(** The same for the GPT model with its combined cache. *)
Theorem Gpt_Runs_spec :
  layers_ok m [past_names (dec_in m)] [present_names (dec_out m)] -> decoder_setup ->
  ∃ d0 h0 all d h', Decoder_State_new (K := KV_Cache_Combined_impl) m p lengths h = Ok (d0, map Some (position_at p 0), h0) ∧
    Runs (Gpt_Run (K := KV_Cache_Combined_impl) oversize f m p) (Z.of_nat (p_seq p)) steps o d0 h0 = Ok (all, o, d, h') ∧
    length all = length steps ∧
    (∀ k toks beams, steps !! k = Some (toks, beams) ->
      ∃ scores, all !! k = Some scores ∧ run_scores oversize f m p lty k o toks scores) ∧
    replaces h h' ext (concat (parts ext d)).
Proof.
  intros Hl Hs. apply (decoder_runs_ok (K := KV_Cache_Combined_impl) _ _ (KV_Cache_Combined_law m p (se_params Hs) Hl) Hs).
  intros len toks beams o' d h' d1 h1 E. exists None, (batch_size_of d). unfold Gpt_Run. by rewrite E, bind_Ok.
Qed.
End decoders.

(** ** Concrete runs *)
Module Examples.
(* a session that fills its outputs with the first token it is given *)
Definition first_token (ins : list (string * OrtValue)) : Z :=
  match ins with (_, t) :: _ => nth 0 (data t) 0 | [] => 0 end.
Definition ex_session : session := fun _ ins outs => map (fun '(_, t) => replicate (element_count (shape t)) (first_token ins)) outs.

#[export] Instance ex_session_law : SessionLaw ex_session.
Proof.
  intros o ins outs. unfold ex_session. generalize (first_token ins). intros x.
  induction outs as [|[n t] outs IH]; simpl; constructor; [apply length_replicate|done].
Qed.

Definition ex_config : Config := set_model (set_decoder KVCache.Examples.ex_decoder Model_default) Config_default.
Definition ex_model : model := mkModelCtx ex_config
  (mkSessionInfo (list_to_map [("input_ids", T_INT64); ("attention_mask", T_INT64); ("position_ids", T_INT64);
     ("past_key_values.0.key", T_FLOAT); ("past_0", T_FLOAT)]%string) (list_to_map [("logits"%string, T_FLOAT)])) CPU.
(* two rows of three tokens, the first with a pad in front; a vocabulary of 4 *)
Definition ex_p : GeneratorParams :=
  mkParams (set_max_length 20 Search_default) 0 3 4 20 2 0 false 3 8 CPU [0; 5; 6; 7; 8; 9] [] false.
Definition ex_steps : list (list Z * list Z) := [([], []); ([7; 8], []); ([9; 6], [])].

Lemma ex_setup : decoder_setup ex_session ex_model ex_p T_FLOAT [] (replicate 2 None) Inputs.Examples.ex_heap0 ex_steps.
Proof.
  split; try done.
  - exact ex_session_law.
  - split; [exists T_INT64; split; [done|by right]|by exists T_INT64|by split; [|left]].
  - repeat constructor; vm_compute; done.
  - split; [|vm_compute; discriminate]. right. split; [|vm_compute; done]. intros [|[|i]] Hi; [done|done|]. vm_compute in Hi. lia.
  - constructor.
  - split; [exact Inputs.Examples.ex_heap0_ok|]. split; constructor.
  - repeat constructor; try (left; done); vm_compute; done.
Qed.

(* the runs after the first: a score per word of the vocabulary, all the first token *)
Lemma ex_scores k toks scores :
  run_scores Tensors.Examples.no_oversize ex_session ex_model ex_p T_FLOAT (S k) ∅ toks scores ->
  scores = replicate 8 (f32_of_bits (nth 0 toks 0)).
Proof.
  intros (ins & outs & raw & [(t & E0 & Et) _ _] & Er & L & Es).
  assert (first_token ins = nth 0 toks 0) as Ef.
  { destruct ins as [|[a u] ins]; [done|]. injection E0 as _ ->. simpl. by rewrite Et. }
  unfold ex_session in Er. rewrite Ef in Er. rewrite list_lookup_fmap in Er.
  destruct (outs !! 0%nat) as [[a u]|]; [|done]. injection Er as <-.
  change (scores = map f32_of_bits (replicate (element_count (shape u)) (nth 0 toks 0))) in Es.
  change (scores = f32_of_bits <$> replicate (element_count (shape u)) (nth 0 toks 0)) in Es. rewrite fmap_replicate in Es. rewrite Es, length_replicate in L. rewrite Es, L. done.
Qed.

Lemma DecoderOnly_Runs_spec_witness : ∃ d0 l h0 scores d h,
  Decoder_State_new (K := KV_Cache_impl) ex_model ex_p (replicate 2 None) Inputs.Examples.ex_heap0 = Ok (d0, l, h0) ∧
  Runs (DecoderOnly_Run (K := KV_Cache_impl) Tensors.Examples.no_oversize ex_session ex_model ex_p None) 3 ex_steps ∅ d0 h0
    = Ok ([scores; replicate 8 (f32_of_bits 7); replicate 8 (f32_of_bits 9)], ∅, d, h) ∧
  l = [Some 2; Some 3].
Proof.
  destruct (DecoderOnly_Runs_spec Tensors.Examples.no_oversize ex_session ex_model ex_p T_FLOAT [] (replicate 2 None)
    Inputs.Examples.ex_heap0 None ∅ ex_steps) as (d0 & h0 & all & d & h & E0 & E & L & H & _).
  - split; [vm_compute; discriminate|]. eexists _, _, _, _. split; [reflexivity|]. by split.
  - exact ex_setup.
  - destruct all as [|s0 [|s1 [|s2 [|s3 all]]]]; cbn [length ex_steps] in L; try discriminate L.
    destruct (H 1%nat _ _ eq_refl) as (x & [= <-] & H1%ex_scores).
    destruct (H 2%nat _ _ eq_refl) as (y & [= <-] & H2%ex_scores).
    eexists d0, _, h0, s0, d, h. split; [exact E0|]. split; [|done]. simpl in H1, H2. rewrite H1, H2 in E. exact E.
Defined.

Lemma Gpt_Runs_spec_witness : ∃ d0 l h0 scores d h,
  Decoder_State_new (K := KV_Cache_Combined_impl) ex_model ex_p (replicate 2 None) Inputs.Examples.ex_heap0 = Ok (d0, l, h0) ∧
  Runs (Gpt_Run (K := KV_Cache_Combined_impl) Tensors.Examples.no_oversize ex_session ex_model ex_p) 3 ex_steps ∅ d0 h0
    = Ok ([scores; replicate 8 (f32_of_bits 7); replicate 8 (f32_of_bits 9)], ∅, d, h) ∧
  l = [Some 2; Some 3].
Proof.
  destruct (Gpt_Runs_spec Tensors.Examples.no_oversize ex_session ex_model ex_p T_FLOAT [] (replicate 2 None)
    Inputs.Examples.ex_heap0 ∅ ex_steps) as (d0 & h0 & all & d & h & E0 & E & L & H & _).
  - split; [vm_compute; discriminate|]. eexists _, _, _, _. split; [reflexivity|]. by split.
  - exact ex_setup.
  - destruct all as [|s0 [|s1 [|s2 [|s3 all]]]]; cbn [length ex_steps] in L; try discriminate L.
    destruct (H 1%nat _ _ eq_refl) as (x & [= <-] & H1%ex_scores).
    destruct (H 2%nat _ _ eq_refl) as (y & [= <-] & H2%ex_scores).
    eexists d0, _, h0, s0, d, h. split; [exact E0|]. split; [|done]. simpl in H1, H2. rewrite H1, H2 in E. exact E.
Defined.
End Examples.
+++++
EXERCISE: Restate the listing above word for word.

RESULT OF THE TASK:
(** The same for the GPT model with its combined cache. *)
Theorem Gpt_Runs_spec :
  layers_ok m [past_names (dec_in m)] [present_names (dec_out m)] -> decoder_setup ->
  ∃ d0 h0 all d h', Decoder_State_new (K := KV_Cache_Combined_impl) m p lengths h = Ok (d0, map Some (position_at p 0), h0) ∧
    Runs (Gpt_Run (K := KV_Cache_Combined_impl) oversize f m p) (Z.of_nat (p_seq p)) steps o d0 h0 = Ok (all, o, d, h') ∧
    length all = length steps ∧
    (∀ k toks beams, steps !! k = Some (toks, beams) ->
      ∃ scores, all !! k = Some scores ∧ run_scores oversize f m p lty k o toks scores) ∧
    replaces h h' ext (concat (parts ext d)).
Proof.
  intros Hl Hs. apply (decoder_runs_ok (K := KV_Cache_Combined_impl) _ _ (KV_Cache_Combined_law m p (se_params Hs) Hl) Hs).
  intros len toks beams o' d h' d1 h1 E. exists None, (batch_size_of d). unfold Gpt_Run. by rewrite E, bind_Ok.
Qed.
End decoders.

(** ** Concrete runs *)
Module Examples.
(* a session that fills its outputs with the first token it is given *)
Definition first_token (ins : list (string * OrtValue)) : Z :=
  match ins with (_, t) :: _ => nth 0 (data t) 0 | [] => 0 end.
Definition ex_session : session := fun _ ins outs => map (fun '(_, t) => replicate (element_count (shape t)) (first_token ins)) outs.

#[export] Instance ex_session_law : SessionLaw ex_session.
Proof.
  intros o ins outs. unfold ex_session. generalize (first_token ins). intros x.
  induction outs as [|[n t] outs IH]; simpl; constructor; [apply length_replicate|done].
Qed.

Definition ex_config : Config := set_model (set_decoder KVCache.Examples.ex_decoder Model_default) Config_default.
Definition ex_model : model := mkModelCtx ex_config
  (mkSessionInfo (list_to_map [("input_ids", T_INT64); ("attention_mask", T_INT64); ("position_ids", T_INT64);
     ("past_key_values.0.key", T_FLOAT); ("past_0", T_FLOAT)]%string) (list_to_map [("logits"%string, T_FLOAT)])) CPU.
(* two rows of three tokens, the first with a pad in front; a vocabulary of 4 *)
Definition ex_p : GeneratorParams :=
  mkParams (set_max_length 20 Search_default) 0 3 4 20 2 0 false 3 8 CPU [0; 5; 6; 7; 8; 9] [] false.
Definition ex_steps : list (list Z * list Z) := [([], []); ([7; 8], []); ([9; 6], [])].

Lemma ex_setup : decoder_setup ex_session ex_model ex_p T_FLOAT [] (replicate 2 None) Inputs.Examples.ex_heap0 ex_steps.
Proof.
  split; try done.
  - exact ex_session_law.
  - split; [exists T_INT64; split; [done|by right]|by exists T_INT64|by split; [|left]].
  - repeat constructor; vm_compute; done.
  - split; [|vm_compute; discriminate]. right. split; [|vm_compute; done]. intros [|[|i]] Hi; [done|done|]. vm_compute in Hi. lia.
  - constructor.
  - split; [exact Inputs.Examples.ex_heap0_ok|]. split; constructor.
  - repeat constructor; try (left; done); vm_compute; done.
Qed.

(* the runs after the first: a score per word of the vocabulary, all the first token *)
Lemma ex_scores k toks scores :
  run_scores Tensors.Examples.no_oversize ex_session ex_model ex_p T_FLOAT (S k) ∅ toks scores ->
  scores = replicate 8 (f32_of_bits (nth 0 toks 0)).
Proof.
  intros (ins & outs & raw & [(t & E0 & Et) _ _] & Er & L & Es).
  assert (first_token ins = nth 0 toks 0) as Ef.
  { destruct ins as [|[a u] ins]; [done|]. injection E0 as _ ->. simpl. by rewrite Et. }
  unfold ex_session in Er. rewrite Ef in Er. rewrite list_lookup_fmap in Er.
  destruct (outs !! 0%nat) as [[a u]|]; [|done]. injection Er as <-.
  change (scores = map f32_of_bits (replicate (element_count (shape u)) (nth 0 toks 0))) in Es.
  change (scores = f32_of_bits <$> replicate (element_count (shape u)) (nth 0 toks 0)) in Es. rewrite fmap_replicate in Es. rewrite Es, length_replicate in L. rewrite Es, L. done.
Qed.

Lemma DecoderOnly_Runs_spec_witness : ∃ d0 l h0 scores d h,
  Decoder_State_new (K := KV_Cache_impl) ex_model ex_p (replicate 2 None) Inputs.Examples.ex_heap0 = Ok (d0, l, h0) ∧
  Runs (DecoderOnly_Run (K := KV_Cache_impl) Tensors.Examples.no_oversize ex_session ex_model ex_p None) 3 ex_steps ∅ d0 h0
    = Ok ([scores; replicate 8 (f32_of_bits 7); replicate 8 (f32_of_bits 9)], ∅, d, h) ∧
  l = [Some 2; Some 3].
Proof.
  destruct (DecoderOnly_Runs_spec Tensors.Examples.no_oversize ex_session ex_model ex_p T_FLOAT [] (replicate 2 None)
    Inputs.Examples.ex_heap0 None ∅ ex_steps) as (d0 & h0 & all & d & h & E0 & E & L & H & _).
  - split; [vm_compute; discriminate|]. eexists _, _, _, _. split; [reflexivity|]. by split.
  - exact ex_setup.
  - destruct all as [|s0 [|s1 [|s2 [|s3 all]]]]; cbn [length ex_steps] in L; try discriminate L.
    destruct (H 1%nat _ _ eq_refl) as (x & [= <-] & H1%ex_scores).
    destruct (H 2%nat _ _ eq_refl) as (y & [= <-] & H2%ex_scores).
    eexists d0, _, h0, s0, d, h. split; [exact E0|]. split; [|done]. simpl in H1, H2. rewrite H1, H2 in E. exact E.
Defined.

Lemma Gpt_Runs_spec_witness : ∃ d0 l h0 scores d h,
  Decoder_State_new (K := KV_Cache_Combined_impl) ex_model ex_p (replicate 2 None) Inputs.Examples.ex_heap0 = Ok (d0, l, h0) ∧
  Runs (Gpt_Run (K := KV_Cache_Combined_impl) Tensors.Examples.no_oversize ex_session ex_model ex_p) 3 ex_steps ∅ d0 h0
    = Ok ([scores; replicate 8 (f32_of_bits 7); replicate 8 (f32_of_bits 9)], ∅, d, h) ∧
  l = [Some 2; Some 3].
Proof.
  destruct (Gpt_Runs_spec Tensors.Examples.no_oversize ex_session ex_model ex_p T_FLOAT [] (replicate 2 None)
    Inputs.Examples.ex_heap0 ∅ ex_steps) as (d0 & h0 & all & d & h & E0 & E & L & H & _).
  - split; [vm_compute; discriminate|]. eexists _, _, _, _. split; [reflexivity|]. by split.
  - exact ex_setup.
  - destruct all as [|s0 [|s1 [|s2 [|s3 all]]]]; cbn [length ex_steps] in L; try discriminate L.
    destruct (H 1%nat _ _ eq_refl) as (x & [= <-] & H1%ex_scores).
    destruct (H 2%nat _ _ eq_refl) as (y & [= <-] & H2%ex_scores).
    eexists d0, _, h0, s0, d, h. split; [exact E0|]. split; [|done]. simpl in H1, H2. rewrite H1, H2 in E. exact E.
Defined.
End Examples.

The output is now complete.